Nevertheless, due to mass revulsion against the Tories, it is quite likely that
they will be defeated by a coalition of Starmerite Labour with the LibDems.
6) A Lib-Lab government will promise very little and achieve even less. As a
result, there could well be a spurt in support for fringe parties both left and
right (and inevitably, Scottish secession).
7) The bright spot in all this is that while the left may be currently stunned
and disoriented, it is far from defeated. What is happening to the Labour Party
is that it's undergoing a long-overdue split between its socialist and
capitalist wings. This has been inevitable ever since the creation of "New
Labour" in 1994, the very first act of which was to call a special conference
to delete Clause Four, as a symbolic guarantee to the ruling class that the new
leadership was no longer even going to pretend to aspire towards socialism and
a new society. Demoralised by successive defeats throughout the 1980s, the
membership grudgingly went along with that betrayal. But since the 2008 crash,
socialist ideas have revived (so much so that in successive opinion polls 70%
of under-40s have expressed support for socialism). It is a split relentlessly
pursued by the right, while the left is still stunned and picking itself off
the floor. But autonomous left Labour groups are springing up all over the
country, and a new national Socialist Labour Network has been founded.
8) Which brings us back to the old question: what about the first-past-the-post electoral system? First, proportional representation would not necessarily solve anything. There are flaws in any electoral system, but there is nothing intrinsically undemocratic about the idea that every locality should have equal representation in parliament - and who should represent it but the person who wins the most votes there? Proportional representation would virtually permanently deprive any party (including a left party) of an overall majority, and would give unrepresentative minor fringe parties a disproportionate veto.

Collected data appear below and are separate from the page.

(** * UpgradeFeature and the V8 transaction context

    A shallow embedding of [arangod/RestServer/UpgradeFeature.cpp] and of the
    interface declared in [arangod/Transaction/V8Context.h].

    The feature runs inside a server process.  A process is modelled by the
    part of its state the feature touches (the integers it can reach through
    a pointer, the isolate's context slot, the sandbox held from the dealer,
    the global object of the sandbox) together with the chronological trace
    of the calls it makes to its collaborators (logger, write-ahead log,
    dealer, scripting engine, application server).  [FATAL_ERROR_EXIT]
    terminates the process: it is an outcome of its own, and nothing that
    follows it in the program text is run, destructors included.

    The upgrade script is taken to be a function of the database and of the
    global object of the context it runs in, which is all the feature looks
    at afterwards.  Not modelled: [v8::HandleScope] (handle lifetime only),
    the [_databasesProtector] guard around the databases snapshot, and
    [collectOptions], which only binds the two options to the members
    [_upgrade] and [_upgradeCheck]. *)

From Stdlib Require Import ZArith.
From stdpp Require Import gmap strings list fin_maps.

Set Warnings "-register-all".
Open Scope string_scope.
Open Scope list_scope.

(** ** Constants of <cstdlib> *)

Definition EXIT_SUCCESS : Z := 0.
Definition EXIT_FAILURE : Z := 1.

(** ** Values of the scripting sandbox *)

Inductive JsValue : Type :=
| JsUndefined
| JsBoolean (b : bool)
| JsObject (props : gmap string JsValue).

(** ** Databases *)

Record TRI_vocbase_t : Type := mk_vocbase { _name : string }.

(** ** Logging *)

Inductive LogLevel : Type := FATAL | ERR | WARN | INFO | DEBUG | TRACE.

Inductive LogTopic : Type := Logger_STARTUP.

(** ** What the process does to the outside, in the order it does it *)

Inductive Event : Type :=
| EvLog (level : LogLevel) (topic : option LogTopic) (msg : string)
| EvDisableFeatures (names : list string)
| EvDisableReplicationApplier
| EvEnableUpgrade
| EvClusterDisable
| EvWalOpen (ok : bool)
| EvEnterContext (db : string) (useDatabase : bool) (forceContext : Z)
| EvExitContext (id : Z)
| EvContextEnter (id : Z)
| EvContextExit (id : Z)
| EvUpgradeDatabase (db : string)
| EvStoreInt (addr : N) (v : Z)
| EvBeginShutdown
| EvExit (status : Z).

(** The context handed out by the dealer ([V8Server/V8Context.h]): the
    upgrade code only uses its isolate and its context, which the number of
    the context identifies. *)
Record V8DealerContext : Type := mk_dealer_context { _id : Z }.

Record Process : Type := mk_process {
  trace : list Event;
  (** the [int] objects of the process, by address *)
  ints : gmap N Z;
  (** the isolate's current context: the slot of the execution unit *)
  current_context : option Z;
  (** the occupants saved by [Enter], the most recent first *)
  saved_contexts : list (option Z);
  (** the sandbox the execution unit holds from the dealer *)
  held_sandbox : option V8DealerContext;
  (** the global object of the sandbox context *)
  global : gmap string JsValue
}.

Definition with_trace (p : Process) (t : list Event) : Process :=
  mk_process t (ints p) (current_context p) (saved_contexts p)
             (held_sandbox p) (global p).

Definition with_ints (p : Process) (m : gmap N Z) : Process :=
  mk_process (trace p) m (current_context p) (saved_contexts p)
             (held_sandbox p) (global p).

Definition with_slot (p : Process) (c : option Z) (s : list (option Z))
  : Process :=
  mk_process (trace p) (ints p) c s (held_sandbox p) (global p).

Definition with_sandbox (p : Process) (h : option V8DealerContext) : Process :=
  mk_process (trace p) (ints p) (current_context p) (saved_contexts p)
             h (global p).

Definition with_global (p : Process) (g : gmap string JsValue) : Process :=
  mk_process (trace p) (ints p) (current_context p) (saved_contexts p)
             (held_sandbox p) g.

(** ** Computations that may terminate the process *)

Inductive Outcome (A : Type) : Type :=
| Returned (a : A)
| Exited (status : Z).

Arguments Returned {A} a.
Arguments Exited {A} status.

Definition Run (A : Type) : Type := Process -> Outcome A * Process.

#[global] Instance Run_ret : MRet Run :=
  fun A (a : A) (p : Process) => (Returned a, p).

#[global] Instance Run_bind : MBind Run :=
  fun A B (f : A -> Run B) (c : Run A) (p : Process) =>
    match c p with
    | (Returned a, p') => f a p'
    | (Exited st, p') => (Exited st, p')
    end.

Definition emit (e : Event) : Run unit :=
  fun p => (Returned tt, with_trace p (trace p ++ [e])).

(** Modelled from the spec: the macro [FATAL_ERROR_EXIT] (Basics) is not in
    the sources at hand; a fatal condition "terminates the process
    immediately with a non-zero status after logging". *)
Definition FATAL_ERROR_EXIT {A : Type} : Run A :=
  fun p => (Exited EXIT_FAILURE, with_trace p (trace p ++ [EvExit EXIT_FAILURE])).

Definition LOG (level : LogLevel) (msg : string) : Run unit :=
  emit (EvLog level None msg).

Definition LOG_TOPIC (level : LogLevel) (topic : LogTopic) (msg : string)
  : Run unit :=
  emit (EvLog level (Some topic) msg).

(** [for (auto& x : l) body] *)
Fixpoint for_each {A : Type} (l : list A) (body : A -> Run unit) : Run unit :=
  match l with
  | [] => mret tt
  | x :: rest => body x;; for_each rest body
  end.

(** ** The collaborators of the feature *)

(** What the feature consumes from the rest of the server.  The write-ahead
    log, the databases registry and the upgrade script are not part of the
    two files modelled here: their behaviour is a parameter. *)
Record Server : Type := mk_server {
  (** what [wal::LogfileManager::instance()->open()] answers *)
  wal_open : bool;
  (** [DatabaseFeature::DATABASE->vocbase()], the system database *)
  vocbase : TRI_vocbase_t;
  (** [_databasesLists.load()->_databases], in enumeration order *)
  _databases : list (string * TRI_vocbase_t);
  (** [TRI_UpgradeDatabase(vocbase, localContext)]: from the database and the
      global object of the context, the flag it returns and the global
      object it leaves behind *)
  TRI_UpgradeDatabase :
    TRI_vocbase_t -> gmap string JsValue -> bool * gmap string JsValue
}.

9) So how do we overcome the duopoly of the unaccountable two-party joint
Tory/Starmerite dictatorship? The same way that Labour displaced the
Tory/Liberal regime over a century ago! The Labour Party was founded by a
combination of a spread of local socialist groups like the ILP, and the
recognition by the trade unions that they needed independent representation in
parliament. That is beginning to happen again now. The Socialist Labour groups
are spreading to become a national network. As for the trade unions, they move
only clumsily and ponderously (the brilliant cartoonist David Low always
represented the TUC as a carthorse), but look what is happening now: the
Bakers' Union has disaffiliated from the Labour Party, the RMT (rail union)
broke away years ago, UNITE has slashed its affiliation fees to Labour, as has
the CWU (postal workers), and others are following suit: UNISON (local
government workers), the FBU (fire fighters), etc. In time they could well join
forces to create once again a genuine party of labour.